There are limits on the size of each dimension of the texture
object, as shown in the following table. A run-time error is generated if you exceed the limits.
Texture | Size limitation per dimension |
---|---|
texture<T,1> | 16384 |
texture<T,2> | 16384 |
texture<T,3> | 2048 |
Reading from Texture Objects
You can read from a texture
object by using texture::operator[], texture::operator() Operator, or texture::get Method. The two operators return a value, not a reference. Therefore, you cannot write to a texture
object by using texture::operator\[\]
.
void readTexture() {
std::vector<int_2> src;
for (int i = 0; i <16 *32; i++) {
int_2 i2(i, i);
src.push_back(i2);
}
std::vector<int_2> dst(16* 32);
array_view<int_2, 2> arr(16, 32, dst);
arr.discard_data();
const texture<int_2, 2> tex9(16, 32, src.begin(), src.end());
parallel_for_each(tex9.extent, [=, &tex9] (index<2> idx) restrict(amp) { // Use the subscript operator.
arr[idx].x += tex9[idx].x; // Use the function () operator.
arr[idx].x += tex9(idx).x; // Use the get method.
arr[idx].y += tex9.get(idx).y; // Use the function () operator.
arr[idx].y += tex9(idx[0], idx[1]).y;
});
arr.synchronize();
}
The following code example demonstrates how to store texture channels in a short vector, and then access the individual scalar elements as properties of the short vector.
void UseBitsPerScalarElement() { // Create the image data. // Each unsigned int (32-bit) represents four 8-bit scalar elements(r,g,b,a values).
const int image_height = 16;
const int image_width = 16;
std::vector<unsigned int> image(image_height* image_width);
extent<2> image_extent(image_height, image_width);
// By using uint_4 and 8 bits per channel, each 8-bit channel in the data source is // stored in one 32-bit component of a uint_4.
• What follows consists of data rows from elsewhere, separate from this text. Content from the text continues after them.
Lemma final_inode i ty bs : final L !! i = Some (ty, bs) -> inode_ok V sb0 (ino V sb0 (Z.of_nat i + 1)).
Proof.
  intros Hi. destruct (final_file i ty bs Hi) as (Hil & Ed & Hm & _). set (ip := ino V sb0 (Z.of_nat i + 1)) in *. pose proof final_fb as Hf0.
  pose proof Hm as [M1 M2 M3 M4 M5 M6]. assert (Esz : i_size ip = Z.of_nat (length bs)) by (change (di_size (dino V sb0 (Z.of_nat i + 1)) = Z.of_nat (length bs)); by rewrite Ed).
  split; [done|exact M1| | | |].
  - rewrite Esz. rewrite maxfile_eq in *. unfold BSIZE in *. lia.
  - intros k Hk Hnz. specialize (M4 k Hk). change (slot V (ai (i_addrs ip)) k) with (slot V ip k) in M4. destruct (has_slot _ k); [|congruence].
    change (dstart sb0) with 46. change (sb_size sb0) with 1000. unfold nmeta in *. split; [lia|]. rewrite final_used by lia. apply Z.ltb_lt. lia.
  - intros k k'. apply M5.
  - intros k H0 Hlt. rewrite Esz in Hlt. assert (Hk : 0 <= k < nblks (Z.of_nat (length bs))) by (unfold nblks, BSIZE in *; zmod).
    apply (mf_pos V _ (i_addrs ip) _ bs k Hm); [lia|]. apply has_slot_lt; lia.
Qed.

Lemma final_live inum : live_ino V sb0 inum -> exists i ty bs, inum = Z.of_nat i + 1 /\ final L !! i = Some (ty, bs).
Proof.
  intros (Hr & Ht & _). change (sb_ninodes sb0) with 200 in Hr. destruct (decide (inum <= Z.of_nat (length (final L)))) as [Hl|Hl].
  - destruct (lookup_lt_is_Some_2 (final L) (Z.to_nat (inum - 1))) as [[ty bs] E]; [lia|]. exists (Z.to_nat (inum - 1)), ty, bs. split; [lia|done].
  - rewrite final_dino, (md_free _ _ _ HD) in Ht by lia. done.
Qed.

Lemma final_is_live i ty bs : final L !! i = Some (ty, bs) -> ty <> 0 -> live_ino V sb0 (Z.of_nat i + 1).
Proof.
  intros Hi Ht. destruct (final_file i ty bs Hi) as (Hil & Ed & _). unfold live_ino. rewrite Ed. change (sb_ninodes sb0) with 200. split_and!; [lia|lia|done|done].
Qed.

(** Bytes of a file. *)
Lemma final_bytes i ty bs off n : final L !! i = Some (ty, bs) -> 0 <= off -> 0 <= n -> off + n <= Z.of_nat (length bs) ->
  fbytes V (ino V sb0 (Z.of_nat i + 1)) off n = take (Z.to_nat n) (drop (Z.to_nat off) bs).
Proof.
  intros Hi Ho Hn Hl. destruct (final_file i ty bs Hi) as (_ & _ & Hm & _). set (ip := ino V sb0 (Z.of_nat i + 1)) in *.
  apply list_eq. intros k. unfold fbytes. rewrite list_lookup_fmap. destruct (decide (k < Z.to_nat n)%nat) as [Hk|Hk].
  - rewrite lookup_seqZ_lt by lia. cbn [fmap option_fmap option_map]. rewrite lookup_take_lt, lookup_drop by done.
    change (fbyte V ip (off + Z.of_nat k)) with (fbyte V (ai (i_addrs ip)) (off + Z.of_nat k)).
    rewrite (mf_byte _ _ _ _ _ Hm) by (unfold nblks, BSIZE; zmod). replace (Z.to_nat (off + Z.of_nat k)) with (Z.to_nat off + k)%nat by lia.
    by destruct (lookup_lt_is_Some_2 bs (Z.to_nat off + k)%nat ltac:(lia)) as [x ->].
  - rewrite lookup_seqZ_ge by lia. symmetry. apply lookup_take_ge. lia.
Qed.

(** ** The root directory *)
Let root := ino V sb0 1.

(** Number and name of each entry. *)
Definition ents : list (Z * list Z) := (1, [46]) :: (1, [46; 46]) :: imap (fun i f => (Z.of_nat i + 2, f.1)) L.

Lemma dents_ents : dents L = concat ((fun e => dent e.1 e.2) <$> ents).
Proof. unfold dents, ents. cbn. do 2 f_equal. by rewrite fmap_imap. Qed.

Lemma concat_pick {A} n (ls : list (list A)) k x : Forall (fun l => length l = n) ls -> ls !! k = Some x -> take n (drop (n * k) (concat ls)) = x.
Proof.
  intros HF. revert k. induction HF as [|l ls Hl HF IH]; intros k Hk; [done|]. destruct k as [|k]; cbn [concat].
  - injection Hk as ->. rewrite Nat.mul_0_r. cbn [drop]. rewrite <- Hl. apply take_app_length.
  - replace (n * S k)%nat with (length l + n * k)%nat by lia. rewrite drop_app_add'. by apply IH. done.
Qed.

Lemma length_ents : length ents = (length L + 2)%nat.
Proof. cbn. rewrite length_imap. lia. Qed.

Lemma root_size : i_size root = Z.of_nat (length (padded L)).
Proof. destruct (final_file 0 T_DIR (padded L) eq_refl) as (_ & Ed & _). change (di_size (dino V sb0 (Z.of_nat 0 + 1)) = Z.of_nat (length (padded L))). by rewrite Ed. Qed.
texture<uint_4, 2> image_texture(image_extent, image.data(), image_extent.size()* 4U, 8U);
// Use can access the RGBA values of the source data by using swizzling expressions of the uint_4.
parallel_for_each(image_extent,
[&image_texture](index<2> idx) restrict(amp)
{ // 4 bytes are automatically extracted when reading.
uint_4 color = image_texture[idx];
unsigned int r = color.r;
unsigned int g = color.g;
unsigned int b = color.b;
unsigned int a = color.a;
});
}
The following table lists the valid bits per channel for each sort vector type.
Texture data type | Valid bits per scalar element |
---|---|
int, int_2, int_4 uint, uint_2, uint_4 |
8, 16, 32 |
int_3, uint_3 | 32 |
float, float_2, float_4 | 16, 32 |
float_3 | 32 |
double, double_2 | 64 |
norm, norm_2, norm_4 unorm, unorm_2, unorm, 4 |
8, 16 |
Writing to Texture Objects
Use the texture::set method to write to texture
objects. A texture object can be readonly or read/write. For a texture object to be readable and writeable, the following conditions must be true:
T has only one scalar component. (Short vectors are not allowed.)
T is not
double
,norm
, orunorm
.The
texture::bits_per_scalar_element
property is 32.
If all three are not true, then the texture
object is readonly. The first two conditions are checked during compilation. A compilation error is generated if you have code that tries to write to a readonly
texture object. The condition for texture::bits_per_scalar_element
is detected at run time, and the runtime generates the unsupported_feature exception if you try to write to a readonly texture
object.
The following code example writes values to a texture object.
void writeTexture() {
texture<int, 1> tex1(16);
parallel_for_each(tex1.extent, [&tex1] (index<1> idx) restrict(amp) {
tex1.set(idx, 0);
});
}
Copying Texture Objects
You can copy between texture objects by using the copy function or the copy_async function, as shown in the following code example.
void copyHostArrayToTexture() { // Copy from source array to texture object by using the copy function.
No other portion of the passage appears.